WHAT TO DO » Below this line is a set of entries; quote exactly the lines from the line that contains "(* ===== verification/Gate.v ===== *)" to the line that contains "Definition UNAVAILABLE : string", both lines included.
□ □ □ □
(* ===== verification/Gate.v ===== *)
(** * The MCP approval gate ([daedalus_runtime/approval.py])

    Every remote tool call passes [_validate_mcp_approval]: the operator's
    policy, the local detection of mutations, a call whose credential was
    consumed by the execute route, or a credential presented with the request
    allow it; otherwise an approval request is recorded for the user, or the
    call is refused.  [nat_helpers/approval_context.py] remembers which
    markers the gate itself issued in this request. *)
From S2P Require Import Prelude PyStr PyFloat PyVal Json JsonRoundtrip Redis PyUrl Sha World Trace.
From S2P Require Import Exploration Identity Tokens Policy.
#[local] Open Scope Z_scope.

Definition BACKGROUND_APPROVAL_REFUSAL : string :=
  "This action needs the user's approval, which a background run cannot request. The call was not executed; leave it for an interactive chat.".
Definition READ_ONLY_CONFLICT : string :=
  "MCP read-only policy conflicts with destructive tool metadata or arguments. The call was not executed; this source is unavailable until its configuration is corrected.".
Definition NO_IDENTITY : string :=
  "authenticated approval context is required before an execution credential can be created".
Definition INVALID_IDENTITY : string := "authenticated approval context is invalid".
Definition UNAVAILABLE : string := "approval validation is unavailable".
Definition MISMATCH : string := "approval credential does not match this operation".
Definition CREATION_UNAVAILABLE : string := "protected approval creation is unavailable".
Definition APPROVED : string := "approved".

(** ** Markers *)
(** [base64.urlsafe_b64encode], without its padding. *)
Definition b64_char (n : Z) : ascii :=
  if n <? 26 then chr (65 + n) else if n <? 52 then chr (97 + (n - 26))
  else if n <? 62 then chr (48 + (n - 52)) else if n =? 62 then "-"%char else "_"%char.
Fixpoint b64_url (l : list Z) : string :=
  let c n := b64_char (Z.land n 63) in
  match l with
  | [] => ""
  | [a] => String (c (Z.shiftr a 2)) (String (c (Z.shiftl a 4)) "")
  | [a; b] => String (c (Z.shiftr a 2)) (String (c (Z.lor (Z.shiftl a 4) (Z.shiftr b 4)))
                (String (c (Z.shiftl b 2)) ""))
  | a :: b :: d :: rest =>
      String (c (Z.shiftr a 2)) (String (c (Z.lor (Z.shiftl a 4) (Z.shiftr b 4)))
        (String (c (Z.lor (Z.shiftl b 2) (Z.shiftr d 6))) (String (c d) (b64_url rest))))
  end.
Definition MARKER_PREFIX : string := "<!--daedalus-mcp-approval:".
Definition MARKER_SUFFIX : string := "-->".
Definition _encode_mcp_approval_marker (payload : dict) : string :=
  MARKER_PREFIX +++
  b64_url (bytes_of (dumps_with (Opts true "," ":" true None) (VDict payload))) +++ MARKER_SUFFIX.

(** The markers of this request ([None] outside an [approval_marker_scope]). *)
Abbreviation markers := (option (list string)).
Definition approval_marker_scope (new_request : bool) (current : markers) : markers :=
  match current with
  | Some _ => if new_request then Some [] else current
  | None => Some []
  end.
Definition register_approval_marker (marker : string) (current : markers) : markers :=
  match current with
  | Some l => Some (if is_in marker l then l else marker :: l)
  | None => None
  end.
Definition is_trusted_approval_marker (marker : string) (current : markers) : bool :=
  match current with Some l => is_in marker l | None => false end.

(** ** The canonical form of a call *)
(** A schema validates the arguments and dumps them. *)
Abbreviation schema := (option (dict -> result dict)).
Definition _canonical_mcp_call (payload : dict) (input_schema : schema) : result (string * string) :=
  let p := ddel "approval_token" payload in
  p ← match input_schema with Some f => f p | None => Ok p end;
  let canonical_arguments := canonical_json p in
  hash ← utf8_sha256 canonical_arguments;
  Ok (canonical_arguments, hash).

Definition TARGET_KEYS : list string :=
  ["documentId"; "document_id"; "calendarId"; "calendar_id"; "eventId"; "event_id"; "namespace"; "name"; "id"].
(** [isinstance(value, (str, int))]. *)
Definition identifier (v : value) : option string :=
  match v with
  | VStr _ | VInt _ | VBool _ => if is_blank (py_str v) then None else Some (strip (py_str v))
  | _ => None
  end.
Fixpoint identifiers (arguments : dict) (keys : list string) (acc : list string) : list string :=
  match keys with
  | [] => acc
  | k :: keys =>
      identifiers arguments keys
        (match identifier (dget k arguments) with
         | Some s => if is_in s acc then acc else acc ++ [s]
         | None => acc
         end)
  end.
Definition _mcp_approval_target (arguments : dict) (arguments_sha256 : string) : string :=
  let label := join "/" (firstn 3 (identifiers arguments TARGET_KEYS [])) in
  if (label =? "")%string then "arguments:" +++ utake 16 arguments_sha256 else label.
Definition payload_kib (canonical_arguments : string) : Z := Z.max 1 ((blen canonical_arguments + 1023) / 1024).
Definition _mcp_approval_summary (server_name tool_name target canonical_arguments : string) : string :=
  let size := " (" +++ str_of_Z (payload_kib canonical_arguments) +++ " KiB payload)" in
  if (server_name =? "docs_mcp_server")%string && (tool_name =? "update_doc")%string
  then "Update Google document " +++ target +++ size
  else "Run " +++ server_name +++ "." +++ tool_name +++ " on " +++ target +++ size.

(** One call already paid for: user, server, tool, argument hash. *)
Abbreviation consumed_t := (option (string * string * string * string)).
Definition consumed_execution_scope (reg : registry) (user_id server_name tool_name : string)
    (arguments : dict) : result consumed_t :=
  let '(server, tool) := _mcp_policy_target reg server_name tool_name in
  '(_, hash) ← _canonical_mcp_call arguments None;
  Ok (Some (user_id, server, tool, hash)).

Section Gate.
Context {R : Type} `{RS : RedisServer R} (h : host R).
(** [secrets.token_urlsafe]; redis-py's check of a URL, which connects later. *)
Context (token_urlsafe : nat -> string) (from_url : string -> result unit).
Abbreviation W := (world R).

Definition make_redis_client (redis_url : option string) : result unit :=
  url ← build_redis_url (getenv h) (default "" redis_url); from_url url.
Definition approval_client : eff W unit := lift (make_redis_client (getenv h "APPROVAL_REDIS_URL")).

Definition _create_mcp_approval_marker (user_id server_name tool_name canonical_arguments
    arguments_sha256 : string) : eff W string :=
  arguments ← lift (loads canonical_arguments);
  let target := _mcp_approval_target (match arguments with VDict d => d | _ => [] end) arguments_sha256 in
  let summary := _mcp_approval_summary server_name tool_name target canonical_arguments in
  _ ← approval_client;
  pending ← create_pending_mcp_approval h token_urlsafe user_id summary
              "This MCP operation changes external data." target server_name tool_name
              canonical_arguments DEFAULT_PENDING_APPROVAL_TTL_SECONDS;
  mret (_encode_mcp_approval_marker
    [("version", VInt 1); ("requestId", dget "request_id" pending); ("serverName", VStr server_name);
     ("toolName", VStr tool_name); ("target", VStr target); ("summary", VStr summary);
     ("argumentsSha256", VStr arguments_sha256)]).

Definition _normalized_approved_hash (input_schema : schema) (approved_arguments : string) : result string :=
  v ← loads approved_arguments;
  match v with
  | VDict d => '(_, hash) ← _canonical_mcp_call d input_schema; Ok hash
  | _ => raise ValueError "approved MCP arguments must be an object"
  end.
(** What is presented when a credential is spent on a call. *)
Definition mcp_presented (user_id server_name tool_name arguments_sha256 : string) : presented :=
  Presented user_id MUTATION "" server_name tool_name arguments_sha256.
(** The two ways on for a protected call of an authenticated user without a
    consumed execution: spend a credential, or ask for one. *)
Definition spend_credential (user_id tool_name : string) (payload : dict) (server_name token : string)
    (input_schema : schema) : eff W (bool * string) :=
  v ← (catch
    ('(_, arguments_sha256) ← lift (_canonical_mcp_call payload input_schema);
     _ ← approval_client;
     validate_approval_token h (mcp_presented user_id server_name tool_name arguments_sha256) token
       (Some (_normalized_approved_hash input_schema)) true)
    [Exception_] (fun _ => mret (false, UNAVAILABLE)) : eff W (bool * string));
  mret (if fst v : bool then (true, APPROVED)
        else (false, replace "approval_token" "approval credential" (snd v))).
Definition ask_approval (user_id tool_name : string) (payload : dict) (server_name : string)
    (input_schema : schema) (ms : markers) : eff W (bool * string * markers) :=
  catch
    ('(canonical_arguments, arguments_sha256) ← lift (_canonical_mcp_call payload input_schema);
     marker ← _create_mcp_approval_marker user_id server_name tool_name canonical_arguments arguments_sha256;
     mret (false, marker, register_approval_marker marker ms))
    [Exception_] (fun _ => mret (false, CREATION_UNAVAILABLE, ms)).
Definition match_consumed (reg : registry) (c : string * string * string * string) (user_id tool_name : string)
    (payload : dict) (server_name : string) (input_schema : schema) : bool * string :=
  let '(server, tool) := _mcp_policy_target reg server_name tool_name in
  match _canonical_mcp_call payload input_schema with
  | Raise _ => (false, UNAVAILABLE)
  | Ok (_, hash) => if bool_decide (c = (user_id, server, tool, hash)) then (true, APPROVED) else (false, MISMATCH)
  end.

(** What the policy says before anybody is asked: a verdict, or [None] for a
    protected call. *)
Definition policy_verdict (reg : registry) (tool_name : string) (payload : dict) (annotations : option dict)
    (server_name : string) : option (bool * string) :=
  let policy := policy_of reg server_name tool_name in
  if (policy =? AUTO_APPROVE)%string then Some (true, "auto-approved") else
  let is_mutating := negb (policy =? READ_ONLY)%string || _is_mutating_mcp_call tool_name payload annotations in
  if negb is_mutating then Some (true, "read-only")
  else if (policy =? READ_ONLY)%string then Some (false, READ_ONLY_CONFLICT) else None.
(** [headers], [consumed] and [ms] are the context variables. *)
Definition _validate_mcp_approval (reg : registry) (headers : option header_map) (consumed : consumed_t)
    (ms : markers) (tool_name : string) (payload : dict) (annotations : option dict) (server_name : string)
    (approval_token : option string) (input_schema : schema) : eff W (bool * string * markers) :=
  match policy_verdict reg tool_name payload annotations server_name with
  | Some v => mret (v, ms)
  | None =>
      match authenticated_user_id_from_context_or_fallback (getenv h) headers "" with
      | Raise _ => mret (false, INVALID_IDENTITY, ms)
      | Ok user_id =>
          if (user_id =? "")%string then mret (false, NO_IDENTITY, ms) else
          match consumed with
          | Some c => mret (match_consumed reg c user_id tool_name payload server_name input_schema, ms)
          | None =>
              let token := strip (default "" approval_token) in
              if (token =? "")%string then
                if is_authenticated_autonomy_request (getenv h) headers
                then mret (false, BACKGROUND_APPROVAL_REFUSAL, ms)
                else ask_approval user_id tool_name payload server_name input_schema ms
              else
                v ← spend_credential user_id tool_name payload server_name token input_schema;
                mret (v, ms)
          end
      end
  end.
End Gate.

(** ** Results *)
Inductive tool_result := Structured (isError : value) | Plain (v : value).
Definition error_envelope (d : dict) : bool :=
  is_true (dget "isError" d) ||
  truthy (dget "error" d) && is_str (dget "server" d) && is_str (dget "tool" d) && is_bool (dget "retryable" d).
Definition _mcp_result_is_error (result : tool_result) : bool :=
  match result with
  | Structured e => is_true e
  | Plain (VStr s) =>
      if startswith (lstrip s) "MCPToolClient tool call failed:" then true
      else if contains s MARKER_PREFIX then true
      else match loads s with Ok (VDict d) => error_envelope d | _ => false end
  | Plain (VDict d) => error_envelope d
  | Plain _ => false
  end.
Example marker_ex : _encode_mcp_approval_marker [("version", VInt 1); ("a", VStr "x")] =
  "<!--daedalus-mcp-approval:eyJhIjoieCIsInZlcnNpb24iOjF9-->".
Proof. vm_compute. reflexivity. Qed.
□ □ □ □
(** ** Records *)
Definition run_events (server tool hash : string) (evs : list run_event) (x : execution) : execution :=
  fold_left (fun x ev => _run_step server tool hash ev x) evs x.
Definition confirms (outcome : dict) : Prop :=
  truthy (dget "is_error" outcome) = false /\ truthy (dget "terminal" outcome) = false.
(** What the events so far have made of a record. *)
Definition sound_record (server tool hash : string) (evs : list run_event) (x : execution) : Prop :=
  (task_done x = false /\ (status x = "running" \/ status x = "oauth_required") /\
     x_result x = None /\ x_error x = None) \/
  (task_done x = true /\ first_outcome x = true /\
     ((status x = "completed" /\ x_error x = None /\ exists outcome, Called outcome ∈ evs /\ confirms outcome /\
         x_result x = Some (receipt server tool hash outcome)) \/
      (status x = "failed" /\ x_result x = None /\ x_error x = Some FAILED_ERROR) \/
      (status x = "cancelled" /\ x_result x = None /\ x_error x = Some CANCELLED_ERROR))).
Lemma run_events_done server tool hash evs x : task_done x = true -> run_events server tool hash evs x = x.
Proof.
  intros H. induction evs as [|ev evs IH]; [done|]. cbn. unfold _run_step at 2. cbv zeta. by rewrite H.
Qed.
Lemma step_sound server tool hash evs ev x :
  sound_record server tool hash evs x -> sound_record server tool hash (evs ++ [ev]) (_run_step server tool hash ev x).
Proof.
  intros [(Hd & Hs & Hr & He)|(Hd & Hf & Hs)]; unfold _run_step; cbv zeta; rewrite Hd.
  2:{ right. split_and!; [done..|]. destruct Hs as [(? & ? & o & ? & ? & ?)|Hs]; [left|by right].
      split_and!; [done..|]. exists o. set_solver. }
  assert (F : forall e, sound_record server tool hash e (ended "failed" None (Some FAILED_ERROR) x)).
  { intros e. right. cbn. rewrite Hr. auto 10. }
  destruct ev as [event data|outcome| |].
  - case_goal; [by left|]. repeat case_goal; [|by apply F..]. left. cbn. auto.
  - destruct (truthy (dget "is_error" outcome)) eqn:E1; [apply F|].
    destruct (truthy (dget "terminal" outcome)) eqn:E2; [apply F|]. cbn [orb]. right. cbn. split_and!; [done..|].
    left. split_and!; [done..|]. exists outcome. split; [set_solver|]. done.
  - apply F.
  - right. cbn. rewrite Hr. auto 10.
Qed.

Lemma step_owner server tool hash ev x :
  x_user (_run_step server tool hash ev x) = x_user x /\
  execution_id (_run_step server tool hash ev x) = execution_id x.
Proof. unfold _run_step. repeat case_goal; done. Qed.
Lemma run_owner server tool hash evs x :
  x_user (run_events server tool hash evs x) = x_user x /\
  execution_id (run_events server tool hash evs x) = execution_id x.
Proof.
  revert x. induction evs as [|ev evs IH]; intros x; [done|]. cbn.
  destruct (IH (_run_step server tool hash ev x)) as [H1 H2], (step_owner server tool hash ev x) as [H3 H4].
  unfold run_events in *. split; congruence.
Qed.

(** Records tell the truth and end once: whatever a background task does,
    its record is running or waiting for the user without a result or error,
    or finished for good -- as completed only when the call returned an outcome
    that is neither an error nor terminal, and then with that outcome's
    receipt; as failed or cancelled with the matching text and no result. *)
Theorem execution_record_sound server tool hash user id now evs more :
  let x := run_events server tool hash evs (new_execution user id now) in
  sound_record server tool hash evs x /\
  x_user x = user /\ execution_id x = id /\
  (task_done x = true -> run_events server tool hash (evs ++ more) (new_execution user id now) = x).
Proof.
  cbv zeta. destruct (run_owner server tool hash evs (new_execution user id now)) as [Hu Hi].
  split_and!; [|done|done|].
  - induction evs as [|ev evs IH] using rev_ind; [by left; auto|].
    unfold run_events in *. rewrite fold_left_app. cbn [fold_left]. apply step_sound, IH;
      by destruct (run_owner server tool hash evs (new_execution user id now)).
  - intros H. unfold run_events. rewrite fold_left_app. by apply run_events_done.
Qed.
□ □ □ □
RESPONSE AREA »
(* ===== verification/Gate.v ===== *)
(** * The MCP approval gate ([daedalus_runtime/approval.py])

    Every remote tool call passes [_validate_mcp_approval]: the operator's
    policy, the local detection of mutations, a call whose credential was
    consumed by the execute route, or a credential presented with the request
    allow it; otherwise an approval request is recorded for the user, or the
    call is refused.  [nat_helpers/approval_context.py] remembers which
    markers the gate itself issued in this request. *)
From S2P Require Import Prelude PyStr PyFloat PyVal Json JsonRoundtrip Redis PyUrl Sha World Trace.
From S2P Require Import Exploration Identity Tokens Policy.
#[local] Open Scope Z_scope.

Definition BACKGROUND_APPROVAL_REFUSAL : string :=
  "This action needs the user's approval, which a background run cannot request. The call was not executed; leave it for an interactive chat.".
Definition READ_ONLY_CONFLICT : string :=
  "MCP read-only policy conflicts with destructive tool metadata or arguments. The call was not executed; this source is unavailable until its configuration is corrected.".
Definition NO_IDENTITY : string :=
  "authenticated approval context is required before an execution credential can be created".
Definition INVALID_IDENTITY : string := "authenticated approval context is invalid".
Definition UNAVAILABLE : string := "approval validation is unavailable".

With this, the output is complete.